Search function fails to find phrases split over two lines
Needs ReviewPublic

Authored by joaonetto on Mar 13 2019, 4:15 AM.

Details

Reviewers
None
Group Reviewers
Okular
Summary

As reported by users, search would not find if the text was split across multiple lines, this fixes it, I added tests to prove it, there's the PDF in the bug report for test.

BUG: 376692

Test Plan

Open PDF provided by user.
Search for United States.
Find three different ocurrences.

Diff Detail

Repository
R223 Okular
Branch
arcpatch-D19717
Lint
No Linters Available
Unit
No Unit Test Coverage
Build Status
Buildable 11116
Build 11134: arc lint + arc unit
joaonetto created this revision.Mar 13 2019, 4:15 AM
Restricted Application added a project: Okular. · View Herald TranscriptMar 13 2019, 4:15 AM
Restricted Application added a subscriber: okular-devel. · View Herald Transcript
joaonetto requested review of this revision.Mar 13 2019, 4:15 AM

Thanks so much for this patch, and for including a test too! It works great for me. I'll let the Okular folks handle the rest of this show. :)
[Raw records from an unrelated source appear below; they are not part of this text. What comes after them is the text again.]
(** * A shallow embedding of [s28042_2025-2.py]

    The script asks the NCBI Entrez service for the nucleotide records of a
    taxonomic identifier, keeps the records whose sequence length lies in an
    optional inclusive range, and writes a CSV table, a chart and the raw
    fetched text.

    The embedding follows the script function by function.  Python objects
    that are mutated or shared (lists, the retriever instance) live in an
    explicit store; printing, reading the keyboard, remote calls and file
    writes are recorded in the program state; exceptions are results of a
    small state-and-error monad, so that [try ... except Exception] can be
    written as it is in the source. *)

From Stdlib Require Import ZArith Lia Ascii String.
From stdpp Require Import base strings gmap list sorting pretty.

Open Scope Z_scope.

(** ** Python values *)

(** A parsed GenBank entry, as far as the script reads it: [record.id],
    [record.seq] (only its [len] is used) and [record.description]. *)
Module SeqRecord.
Record t := mk { id : string; seq : string; description : string }.
End SeqRecord.

(** [len(record.seq)], a Python [int]. *)
Definition len_seq (r : SeqRecord.t) : Z :=
  Z.of_nat (String.length (SeqRecord.seq r)).

(** List objects are addressed by their position in the store. *)
Definition loc := nat.

Inductive val :=
| VNone
| VInt (n : Z)
| VStr (s : string)
| VRecord (r : SeqRecord.t)
| VRef (l : loc).

Inductive pytype := TyNoneType | TyInt | TyStr | TySeqRecord | TyList.

(** [type(v)]; a reference always points to a list object here. *)
Definition type_of (v : val) : pytype :=
  match v with
  | VNone => TyNoneType
  | VInt _ => TyInt
  | VStr _ => TyStr
  | VRecord _ => TySeqRecord
  | VRef _ => TyList
  end.

(** The subclasses of [Exception] that the script can meet.  What the
    external libraries raise (urllib errors, Entrez and GenBank parser
    errors) is [LibraryError]. *)
Inductive exn :=
| IndexError (msg : string)
| KeyError (key : string)
| ValueError (msg : string)
| TypeError (msg : string)
| AttributeError (msg : string)
| EOFError (msg : string)
| LibraryError (cls msg : string).

(** The digit of a hexadecimal escape. *)
Definition hex_digit (n : N) : ascii :=
  if (n <? 10)%N then ascii_of_N (48 + n) else ascii_of_N (87 + n).

(** One character inside [repr(s)], given the quote that encloses it. *)
Definition repr_char (quote c : ascii) : list ascii :=
  let n := N_of_ascii c in
  let backslash := "092"%char in
  if Ascii.eqb c backslash then [backslash; backslash]
  else if Ascii.eqb c quote then [backslash; quote]
  else if (n =? 9)%N then [backslash; "t"%char]
  else if (n =? 10)%N then [backslash; "n"%char]
  else if (n =? 13)%N then [backslash; "r"%char]
  else if (n <? 32)%N || (n =? 127)%N
          || ((128 <=? n)%N && (n <=? 160)%N) || (n =? 173)%N
       then [backslash; "x"%char; hex_digit (n / 16); hex_digit (n mod 16)]
  else [c].

(** [repr(s)] for a string of code points below 256: double quotes when
    the text holds a single quote and no double quote, single quotes
    otherwise; the backslash, the enclosing quote and the characters that
    are not printable are escaped. *)
Definition py_repr (s : string) : string :=
  let chars := list_ascii_of_string s in
  let single := "039"%char in
  let double := "034"%char in
  let quote :=
    if existsb (Ascii.eqb single) chars && negb (existsb (Ascii.eqb double) chars)
    then double else single in
  string_of_list_ascii ([quote] ++ concat (repr_char quote <$> chars) ++ [quote]).

(** [str(e)], as interpolated by [f"... {e}"]. *)
Definition str_exn (e : exn) : string :=
  match e with
  | KeyError k => py_repr k
  | IndexError m | ValueError m | TypeError m | AttributeError m
  | EOFError m | LibraryError _ m => m
  end.

Inductive Result (A : Type) :=
| Ok (a : A)
| Raise (e : exn).
Arguments Ok {A} a.
Arguments Raise {A} e.

(** ** Strings, and the builtins that look inside them *)

(** Most strings of the program are only stored, compared, joined and
    printed: they are values of [string], read as sequences of code points
    below 256.  A line typed at the keyboard is examined character by
    character by [str.strip] and [int], which know the white space and the
    decimal digits of every script: such a line is the list of its code
    points. *)
Definition pystr := list N.

(** The code points of a string. *)
Definition codepoints (s : string) : pystr :=
  N_of_ascii <$> list_ascii_of_string s.

Module Py.

(** Membership in a list of closed ranges of code points. *)
Definition in_ranges (ranges : list (N * N)) (c : N) : bool :=
  existsb (λ r, (r.1 <=? c)%N && (c <=? r.2)%N) ranges.

(** The white space of [str.isspace] and [str.strip]: tab to carriage
    return, the separators 0x1C to 0x1F, the blank, and the white space
    beyond ASCII. *)
Definition space_ranges : list (N * N) :=
  [(0x9, 0xD); (0x1C, 0x20); (0x85, 0x85); (0xA0, 0xA0); (0x1680, 0x1680);
   (0x2000, 0x200A); (0x2028, 0x2029); (0x202F, 0x202F); (0x205F, 0x205F);
   (0x3000, 0x3000)]%N.

(** The white space [int] skips around a literal: the white space of C
    below 127 (not the separators 0x1C to 0x1F), and every white space of
    [str.isspace] from there on. *)
Definition int_space_ranges : list (N * N) :=
  [(0x9, 0xD); (0x20, 0x20); (0x85, 0x85); (0xA0, 0xA0); (0x1680, 0x1680);
   (0x2000, 0x200A); (0x2028, 0x2029); (0x202F, 0x202F); (0x205F, 0x205F);
   (0x3000, 0x3000)]%N.

(** The decimal digits (Unicode 14.0, the character database of CPython
    3.11): in every range the digits 0 to 9 follow each other, the long
    range of mathematical digits holding them five times. *)
Definition decimal_ranges : list (N * N) :=
  [(0x30, 0x39); (0x660, 0x669); (0x6F0, 0x6F9); (0x7C0, 0x7C9);
   (0x966, 0x96F); (0x9E6, 0x9EF); (0xA66, 0xA6F); (0xAE6, 0xAEF);
   (0xB66, 0xB6F); (0xBE6, 0xBEF); (0xC66, 0xC6F); (0xCE6, 0xCEF);
   (0xD66, 0xD6F); (0xDE6, 0xDEF); (0xE50, 0xE59); (0xED0, 0xED9);
   (0xF20, 0xF29); (0x1040, 0x1049); (0x1090, 0x1099); (0x17E0, 0x17E9);
   (0x1810, 0x1819); (0x1946, 0x194F); (0x19D0, 0x19D9); (0x1A80, 0x1A89);
   (0x1A90, 0x1A99); (0x1B50, 0x1B59); (0x1BB0, 0x1BB9); (0x1C40, 0x1C49);
   (0x1C50, 0x1C59); (0xA620, 0xA629); (0xA8D0, 0xA8D9); (0xA900, 0xA909);
   (0xA9D0, 0xA9D9); (0xA9F0, 0xA9F9); (0xAA50, 0xAA59); (0xABF0, 0xABF9);
   (0xFF10, 0xFF19); (0x104A0, 0x104A9); (0x10D30, 0x10D39);
   (0x11066, 0x1106F); (0x110F0, 0x110F9); (0x11136, 0x1113F);
   (0x111D0, 0x111D9); (0x112F0, 0x112F9); (0x11450, 0x11459);
   (0x114D0, 0x114D9); (0x11650, 0x11659); (0x116C0, 0x116C9);
   (0x11730, 0x11739); (0x118E0, 0x118E9); (0x11950, 0x11959);
   (0x11C50, 0x11C59); (0x11D50, 0x11D59); (0x11DA0, 0x11DA9);
   (0x16A60, 0x16A69); (0x16AC0, 0x16AC9); (0x16B50, 0x16B59);
   (0x1D7CE, 0x1D7FF); (0x1E140, 0x1E149); (0x1E2F0, 0x1E2F9);
   (0x1E950, 0x1E959); (0x1FBF0, 0x1FBF9)]%N.

Definition isspace (c : N) : bool := in_ranges space_ranges c.

Definition int_space (c : N) : bool := in_ranges int_space_ranges c.

Fixpoint decimal_in (ranges : list (N * N)) (c : N) : option Z :=
  match ranges with
  | [] => None
  | r :: ranges' =>
      if (r.1 <=? c)%N && (c <=? r.2)%N then Some (Z.of_N ((c - r.1) mod 10))
      else decimal_in ranges' c
  end.

(** The value of a decimal digit. *)
Definition decimal (c : N) : option Z := decimal_in decimal_ranges c.

Fixpoint lstrip (l : pystr) : pystr :=
  match l with
  | c :: l' => if isspace c then lstrip l' else l
  | [] => []
  end.

(** [s.strip()] *)
Definition strip (s : pystr) : pystr := rev (lstrip (rev (lstrip s))).

(** The two ways [int] refuses a string; both are a [ValueError]. *)
Inductive int_error := InvalidLiteral | TooManyDigits (digits : nat).

(** [sys.get_int_max_str_digits()], by default. *)
Definition max_str_digits : nat := 4300.

(** The run of digits and underscores at the head of [l]: its value, the
    number of its digits and what follows it.  Two underscores in a row, or
    one at the end of the run, are refused. *)
Fixpoint scan (acc : Z) (digits : nat) (after_underscore : bool) (l : pystr)
  : option (Z * nat * pystr) :=
  match l with
  | c :: l' =>
      if (c =? 95)%N then
        if after_underscore then None else scan acc digits true l'
      else
        match decimal c with
        | Some d => scan (10 * acc + d) (S digits) false l'
        | None => if after_underscore then None else Some (acc, digits, l)
        end
  | [] => if after_underscore then None else Some (acc, digits, l)
  end.

Fixpoint skip_space (l : pystr) : pystr :=
  match l with
  | c :: l' => if int_space c then skip_space l' else l
  | [] => []
  end.

(** One sign, plus or minus, in front of the digits. *)
Definition sign (l : pystr) : bool * pystr :=
  match l with
  | c :: l' =>
      if (c =? 43)%N then (false, l')
      else if (c =? 45)%N then (true, l')
      else (false, l)
  | [] => (false, [])
  end.

(** The digits after the sign: no underscore in front, in a row or at the
    end; at most [max_str_digits] digits and at least one; then only white
    space. *)
Definition magnitude (l : pystr) : Z + int_error :=
  match l with
  | 95%N :: _ => inr InvalidLiteral
  | _ =>
      match scan 0 0 false l with
      | None => inr InvalidLiteral
      | Some (n, digits, rest) =>
          if (max_str_digits <? digits)%nat then inr (TooManyDigits digits)
          else if (digits =? 0)%nat then inr InvalidLiteral
          else if forallb int_space rest then inl n
          else inr InvalidLiteral
      end
  end.

(** What [int(s)] makes of the code points of [s], in base ten. *)
Definition int_literal (s : pystr) : Z + int_error :=
  let '(negative, l) := sign (skip_space s) in
  match magnitude l with
  | inl n => inl (if negative then - n else n)
  | inr e => inr e
  end.

(** [int(s)] for a string of the program, with the text of the error. *)
Definition int (s : string) : Result Z :=
  match int_literal (codepoints s) with
  | inl n => Ok n
  | inr InvalidLiteral =>
      Raise (ValueError ("invalid literal for int() with base 10: " +:+ py_repr s))
  | inr (TooManyDigits digits) =>
      Raise (ValueError
               ("Exceeds the limit (4300 digits) for integer string conversion: value has "
                +:+ pretty digits
                +:+ " digits; use sys.set_int_max_str_digits() to increase the limit"))
  end.

(** [min(a, b)] on integers. *)
Definition min (a b : Z) : Z := if b <? a then b else a.

(** Insertion of [x] in front of the first element whose key is not
    smaller. *)
Fixpoint insert_by {A} (key : A → Z) (x : A) (l : list A) : list A :=
  match l with
  | [] => [x]
  | y :: l' => if key x <=? key y then x :: y :: l' else y :: insert_by key x l'
  end.

(** [sorted(l, key=key)]: ascending by key, and stable by the language
    definition.  A stable sort has one possible result (see
    [sorted_unique] below), so the insertion sort written here denotes the
    same function as the interpreter's sort. *)
Fixpoint sorted {A} (key : A → Z) (l : list A) : list A :=
  match l with
  | [] => []
  | x :: l' => insert_by key x (sorted key l')
  end.

End Py.

(** ** Remote service, files and the program state *)

(** The remote calls the script makes, with the arguments it chooses. *)
Inductive Request :=
| EfetchTaxonomy (taxid : string)
| EsearchNucleotide (term : string)
| EfetchNucleotide (retstart retmax : Z) (webenv query_key : val).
This comment was removed by joaonetto.
aacid added a subscriber: aacid.Mar 26 2019, 11:30 PM

I'm not very convinced with the tests.

You have \n but the rects are all one after the other, so the algorithm that does the line partition doesn't really see a line there, you should have them in different row rects so that they are actually different physical lines.
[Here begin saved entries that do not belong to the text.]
Lemma AgreeTos_run ctx w :
  AgreeTos ctx w =
    let ctx' := fst (ContextWithUpdates ctx w) in
    let w0 := snd (ContextWithUpdates ctx w) in
    let w1 := set_faults (tail (faults w)) w0 in
    match mjoin (head (faults w)) with
    | Some k =>
        (([], Some (Errorf_w "error getting client data" (ErrStore k))), w1)
    | None =>
      match clientTbl (store w) with
      | None =>
          (([], Some (Errorf_w "error getting client data" (ErrStore NotFound))), w1)
      | Some clientData =>
          let r := DBUpdate ctx' (set_TosAgreed (now w) clientData) w1 in
          match fst r with
          | Some e => (([], Some (Errorf_w "error updating client data" e)), snd r)
          | None =>
              let w3 := snd (BootstrapStarterLayout ctx' (snd r)) in
              ((journal_of ctx' w3, None), w3)
          end
      end
    end.
Proof.
  unfold AgreeTos, mbind, M_bind.
  destruct (ContextWithUpdates_frame ctx w) as (Hst & Hfs & _ & Hnow).
  destruct (ContextWithUpdates ctx w) as [ctx' w0]. simpl in *.
  rewrite DBGetSingleton_run, Hst, Hfs.
  destruct (mjoin (head (faults w))); [done|].
  destruct (clientTbl (store w)) as [clientData|]; [|done].
  unfold time_Now_UnixMilli. cbn [now set_faults]. rewrite Hnow.
  unfold set_faults.
  destruct (DBUpdate ctx' _ _) as [[e|] w2]; [done|]. simpl.
  unfold journal_of.
  destruct (BootstrapStarterLayout ctx' w2) as [berr w3]. done.
Qed.

(** C10: a successful [AgreeTos] leaves in the store the client it
    found with [TosAgreed] set to the current timestamp: the identifier
    and [WindowIds] are the ones the client had before. *)
Theorem AgreeTos_only_TosAgreed ctx w rtn w' :
  AgreeTos ctx w = ((rtn, None), w') →
  ∃ client client',
    clientTbl (store w) = Some client ∧
    clientTbl (store w') = Some client' ∧
    client' = set_TosAgreed (now w) client ∧
    TosAgreed client' = now w ∧
    WindowIds client' = WindowIds client ∧
    Client_OID client' = Client_OID client.
Proof.
  rewrite AgreeTos_run. cbv zeta.
  destruct (mjoin (head (faults w))); [done|].
  destruct (clientTbl (store w)) as [client|]; [|done].
  set (ctx' := fst (ContextWithUpdates ctx w)).
  set (w1 := set_faults _ _).
  destruct (DBUpdate_clientTbl ctx' (set_TosAgreed (now w) client) w1)
    as [[Hok Hnew]|[[e Herr] _]]; rewrite ?Hok, ?Herr; [|done].
  destruct (BootstrapStarterLayout_any ctx' (snd (DBUpdate ctx'
              (set_TosAgreed (now w) client) w1)))
    as (windowId & tabId & n & fs & Hboot).
  intros [= _ <-]. exists client, (set_TosAgreed (now w) client).
  split; [done|]. rewrite Hboot. split; [exact Hnew|done].
Qed.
The "Across Lines not find" doesn't really test what you want, you "want" to test that it finds the last entry, but since the only thing you're checking is that it finds stuff and not in which rects it finds them, it may very well be finding "ab\na"

Same thing for Hyphen doesn't count

Am i making sense?

core/textpage.cpp
867

const

986

const

Are you okay with the method?

I'll take a deeper look at the tests ASAP.
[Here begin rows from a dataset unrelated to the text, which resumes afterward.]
(** * obsidian-template-plugin: settings manager and vault event handler

    A shallow embedding of the plugin's TypeScript sources:
    - [src/main.ts]                     (TemplatePlugin.onload, DEFAULT_SETTINGS)
    - [src/settings/SettingsManager.ts] (SettingsManager)
    - [src/events/VaultEventHandler.ts] (VaultEventHandler)

    JavaScript objects live in a store and are handled through references,
    so that the two names the code has for the settings record
    ([this.settings] of the manager and [this.plugin.settings]) can alias.
    Methods are computations in a state-and-exception monad over the
    [World]: store, plugin fields, host storage and the trace of calls made
    into the logger and the host.  An [await] is plain sequencing: the host
    delivers one callback at a time. *)

From Stdlib Require Import ZArith Ascii String.
From stdpp Require Import gmap strings list fin_maps pretty.

Local Open Scope string_scope.
Local Open Scope Z_scope.

(** ** JavaScript strings

    A string is a sequence of UTF-16 code units.  A character of a Rocq
    [string] stands for the code unit of the same number, so the model
    covers the strings over U+0000..U+00FF. *)
Module JSString.

(** [s.length] *)
Definition length (s : string) : Z := Z.of_nat (String.length s).

(** [s.startsWith(p)] *)
Definition startsWith (s p : string) : bool := String.prefix p s.

(** [s.includes(sub)]: [sub] occurs at some position of [s]. *)
Fixpoint includes (s sub : string) : bool :=
  String.prefix sub s ||
  match s with
  | EmptyString => false
  | String _ s' => includes s' sub
  end.

(** Lower case of one code unit of U+0000..U+00FF: the letters A-Z and
    the capital letters U+00C0..U+00DE (U+00D7, the multiplication sign,
    apart) move up by 32. *)
Definition lower_unit (c : ascii) : ascii :=
  let n := N_of_ascii c in
  if ((65 <=? n) && (n <=? 90))%N
     || ((192 <=? n) && (n <=? 222) && negb (n =? 215))%N
  then ascii_of_N (n + 32) else c.

(** [s.toLowerCase()] *)
Fixpoint toLowerCase (s : string) : string :=
  match s with
  | EmptyString => EmptyString
  | String c s' => String (lower_unit c) (toLowerCase s')
  end.

(** [s.split(sep)] for a separator of one code unit: never empty. *)
Fixpoint split (sep : ascii) (s : string) : list string :=
  match s with
  | EmptyString => [EmptyString]
  | String c s' =>
      if Ascii.eqb c sep then EmptyString :: split sep s'
      else match split sep s' with
           | seg :: rest => String c seg :: rest
           | [] => [String c EmptyString]
           end
  end.

(** [s.substring(0, n)] *)
Definition substring0 (n : nat) (s : string) : string := String.substring 0 n s.

(** Two decimal digits of a number below 100. *)
Definition two_digits (n : N) : string :=
  pretty (n / 10)%N +:+ pretty (n mod 10)%N.

(** [(size / (1024 * 1024)).toFixed(2)] for an integer [size]: the
    division by 2^20 is exact on doubles, and [toFixed] takes the integer
    nearest to a hundred times the magnitude, the larger one on a tie. *)
Definition toFixed2_MiB (size : Z) : string :=
  let n := Z.to_N ((200 * Z.abs size + 2 ^ 20) / 2 ^ 21) in
  (if size <? 0 then "-" else "") +:+
  pretty (n / 100)%N +:+ "." +:+ two_digits (n mod 100)%N.

End JSString.

(** ** Values *)

(** References into the object store. *)
Abbreviation loc := positive (only parsing).

(** JavaScript values.  Numbers are the integers: every number this code
    computes or compares is one (lengths, byte counts, the bound 100).
    [VObj] is any non-primitive value, known by its identity. *)
Inductive jsval :=
| VUndefined
| VNull
| VBool (b : bool)
| VNum (n : Z)
| VStr (s : string)
| VObj (l : loc).

#[global] Instance jsval_eq_dec : EqDecision jsval.
Proof. solve_decision. Defined.

(** What [if (v)] tests. *)
Definition truthy (v : jsval) : bool :=
  match v with
  | VUndefined | VNull => false
  | VBool b => b
  | VNum n => negb (n =? 0)
  | VStr s => negb (String.eqb s "")
  | VObj _ => true
  end.

(** A plain object: its own enumerable properties. *)
Abbreviation obj := (gmap string jsval) (only parsing).

(** [o[k]]: a missing property reads as [undefined]. *)
Definition prop (o : gmap string jsval) (k : string) : jsval :=
  default VUndefined (o !! k).

(** The keys of [TemplatePluginSettings] (src/types/index.ts). *)
Inductive Key := enableFeature | exampleSetting.

#[global] Instance Key_eq_dec : EqDecision Key.
Proof. solve_decision. Defined.

(** [String(key)] *)
Definition key_name (k : Key) : string :=
  match k with
  | enableFeature => "enableFeature"
  | exampleSetting => "exampleSetting"
  end.

(** [TemplatePluginSettings[K]]: the type the signature of [updateSetting]
    gives its value. *)
Definition typed_value (k : Key) (v : jsval) : Prop :=
  match k, v with
  | enableFeature, VBool _ => True
  | exampleSetting, VStr _ => True
  | _, _ => False
  end.

(** What is thrown: an [Error], with its [message] and [stack], or any
    other value, with what [String(e)] gives for it. *)
Inductive exn :=
| ErrorObj (message : string) (stack : jsval)
| NonError (rendering : string).

#[global] Instance exn_eq_dec : EqDecision exn.
Proof. solve_decision. Defined.

(** [e instanceof Error ? e.message : String(e)] *)
Definition describe (e : exn) : jsval :=
  match e with
  | ErrorObj m _ => VStr m
  | NonError r => VStr r
  end.

(** [e instanceof Error ? e.stack : undefined] *)
Definition stack_of (e : exn) : jsval :=
  match e with
  | ErrorObj _ st => st
  | NonError _ => VUndefined
  end.

(** ** The world *)

Inductive Level := Debug | Info | Warn | Error.

(** The object a log call passes as [this]. *)
Inductive Component := CTemplatePlugin | CSettingsManager | CVaultEventHandler.

(** The calls made out of the plugin, in order. *)
Inductive Event :=
| ELog (lvl : Level) (who : Component) (msg : string)
       (data : option (list (string * jsval)))
| EInitLogger
| ERegisterLoggerClass (who : Component) (name : string)
| ELoadData
| ESaveData (data : gmap string jsval)
| EAddSettingTab
| ERegisterEvent (name : string)
| EAddRibbonIcon (icon title : string)
| EAddCommand (id name : string).

#[global] Instance Level_eq_dec : EqDecision Level.
Proof. solve_decision. Defined.
#[global] Instance Component_eq_dec : EqDecision Component.
Proof. solve_decision. Defined.
#[global] Instance Event_eq_dec : EqDecision Event.
Proof. solve_decision. Defined.

(** What surrounds the plugin object: the object store, the host's storage
    for the plugin ([data.json]: nothing, or the object last saved), the
    outcomes of the storage calls to come ([Some e]: the call raises [e];
    [None], or no entry left: it succeeds), the manifest, and the trace. *)
Record Host := mkHost {
  heap : gmap loc (gmap string jsval);
  disk : option (gmap string jsval);
  pending : list (option exn);
  manifest_version : string;
  trace : list Event
}.

(** A [SettingsManager] object: its [settings] field.  Its [plugin] field
    is the one plugin of the world. *)
Record ManagerObj := mkManager { sm_settings : loc }.

(** The fields of the plugin object, as [onload] assigns them.
    [vaultEventHandler] has no field but [plugin]. *)
Record Plugin := mkPlugin {
  settings : loc;
  settingsManager : ManagerObj
}.

Record World := mkWorld { plugin : Plugin; host : Host }.

Definition set_heap (hp : gmap loc (gmap string jsval)) (h : Host) : Host :=
  mkHost hp (disk h) (pending h) (manifest_version h) (trace h).
Definition set_disk (d : option (gmap string jsval)) (h : Host) : Host :=
  mkHost (heap h) d (pending h) (manifest_version h) (trace h).
Definition set_pending (p : list (option exn)) (h : Host) : Host :=
  mkHost (heap h) (disk h) p (manifest_version h) (trace h).
Definition set_trace (t : list Event) (h : Host) : Host :=
  mkHost (heap h) (disk h) (pending h) (manifest_version h) t.

(** ** Computations: state and exceptions *)

Inductive Res (A : Type) :=
| Ret (a : A)
| Throw (e : exn).
Arguments Ret {A} a.
Arguments Throw {A} e.

Definition M (S A : Type) : Type := S -> Res A * S.

Definition ret {S A} (a : A) : M S A := fun s => (Ret a, s).

Definition throw {S A} (e : exn) : M S A := fun s => (Throw e, s).

Definition bind {S A B} (m : M S A) (k : A -> M S B) : M S B :=
  fun s =>
    match m s with
    | (Ret a, s') => k a s'
    | (Throw e, s') => (Throw e, s')
    end.

(** [try { m } catch (e) { handler e }] *)
Definition try_catch {S A} (m : M S A) (handler : exn -> M S A) : M S A :=
  fun s =>
    match m s with
    | (Ret a, s') => (Ret a, s')
    | (Throw e, s') => handler e s'
    end.

(** [if (c) { m }] *)
Definition when {S} (c : bool) (m : M S unit) : M S unit :=
  if c then m else ret tt.

Declare Scope js_scope.
Delimit Scope js_scope with js.
Notation "x <- m ;; k" := (bind m (fun x => k))
  (at level 20, m at level 99, k at level 200, only parsing) : js_scope.
Notation "m ;; k" := (bind m (fun _ => k))
  (at level 100, k at level 200, only parsing, right associativity) : js_scope.
Local Open Scope js_scope.

(** A computation on the host, run from a method of a component. *)
Definition in_host {A} (m : M Host A) : M World A :=
  fun w => let (r, h) := m (host w) in (r, mkWorld (plugin w) h).

(** A method of a component, run with the plugin fields [p]. *)
Definition with_plugin {A} (p : Plugin) (m : M World A) : M Host (A * Plugin) :=
  fun h =>
    match m (mkWorld p h) with
    | (Ret a, w) => (Ret (a, plugin w), host w)
    | (Throw e, w) => (Throw e, host w)
    end.

(** One more call in the trace. *)
Definition emit (e : Event) : M Host unit :=
  fun h => (Ret tt, set_trace (trace h ++ [e]) h).

(** ** The logger

    The logging utility ([@/utils], the obsidian-logger submodule) is a
    collaborator outside the sources. *)

(** Modelled from the spec: a call to one of the leveled log functions of
    [@/utils], which are not among the sources.  The call is recorded in
    the trace with its level, its [this], its message and its data,
    whatever the logger then prints. *)
Definition log (lvl : Level) (who : Component) (msg : string)
    (data : option (list (string * jsval))) : M Host unit :=
  emit (ELog lvl who msg data).

(** Modelled from the spec: [initLogger] of [@/utils], recorded in the
    trace. *)
Definition initLogger : M Host unit := emit EInitLogger.

(** Modelled from the spec: [registerLoggerClass] of [@/utils], recorded in
    the trace. *)
Definition registerLoggerClass (who : Component) (name : string) : M Host unit :=
  emit (ERegisterLoggerClass who name).

(** ** The host

    The host's plugin API is outside the sources: storage is an opaque
    load and save of one blob, and a registration call records itself and
    returns. *)

(** The outcome of the storage call being made. *)
Definition take_outcome : M Host (option exn) :=
  fun h =>
    match pending h with
    | [] => (Ret None, h)
    | o :: rest => (Ret o, set_pending rest h)
    end.

(** Modelled from the spec: the host's [loadData], [await this.loadData()].
    It raises, or gives the persisted blob; [None] is [null], nothing was
    ever saved. *)
Definition loadData : M Host (option (gmap string jsval)) :=
  emit ELoadData ;;
  o <- take_outcome ;;
  match o with
  | Some e => throw e
  | None => fun h => (Ret (disk h), h)
  end.

(** Modelled from the spec: the host's [saveData],
    [await this.saveData(data)], [data] a reference to the object to
    serialise.  It raises and leaves the persisted blob as it was, or makes
    the object's content the persisted blob. *)
Definition saveData (data : loc) : M Host unit :=
  fun h =>
    let content := default ∅ (heap h !! data) in
    (emit (ESaveData content) ;;
     o <- take_outcome ;;
     match o with
     | Some e => throw e
     | None => fun h' => (Ret tt, set_disk (Some content) h')
     end) h.

(** Modelled from the spec: the host's [addSettingTab], recorded in the
    trace. *)
Definition addSettingTab : M Host unit := emit EAddSettingTab.

(** Modelled from the spec: the host's
    [registerEvent(this.app.vault.on(name, callback))], recorded in the
    trace. *)
Definition registerEvent (name : string) : M Host unit := emit (ERegisterEvent name).

(** Modelled from the spec: the host's [addRibbonIcon], recorded in the
    trace. *)
Definition addRibbonIcon (icon title : string) : M Host unit :=
  emit (EAddRibbonIcon icon title).

(** Modelled from the spec: the host's [addCommand], recorded in the
    trace. *)
Definition addCommand (id name : string) : M Host unit :=
  emit (EAddCommand id name).

(** ** The object store *)

(** A new object with the properties [o], at a reference not yet in the
    store. *)
Definition alloc (o : gmap string jsval) : M Host loc :=
  fun h =>
    let l := fresh (dom (heap h)) in
    (Ret l, set_heap (<[l := o]> (heap h)) h).

(** [ref[k]] *)
Definition get_field (l : loc) (k : string) : M Host jsval :=
  fun h => (Ret (prop (default ∅ (heap h !! l)) k), h).

(** [ref[k] = v] *)
Definition set_field (l : loc) (k : string) (v : jsval) : M Host unit :=
  fun h => (Ret tt, set_heap (alter (<[k := v]>) l (heap h)) h).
Are you okay with the method?

I don't know much about the searching code, that's why i want nice tests that prove the new code works :)

joaonetto updated this revision to Diff 54905.EditedMar 26 2019, 11:57 PM
joaonetto marked 2 inline comments as done.
  • Well, now it proves it doesn't find anything, is this sufficient?

It shouldn't find anything, and it doesn't.
If not, I'll take a deeper look when I get home, this was just a top of my head solution.

joaonetto updated this revision to Diff 54906.Mar 27 2019, 12:02 AM

Doesn't find anything no matter what direction.

Ping on this.

There's a downside to this is that now if you actually put a newline character in the search it will fail where previously it worked.

On the other hand typing an actual newline character is kind of hard (i had to copy it from a newline in kate) so maybe we can just accept that noone really knew how to do that :D

Opinions?

core/textpage.cpp
865–867

strNotUsed seems like a weird variable name given you actually use it the two following names.

Would something like origStr or something make more sense?

866

given that you're modifying this line, make len const :)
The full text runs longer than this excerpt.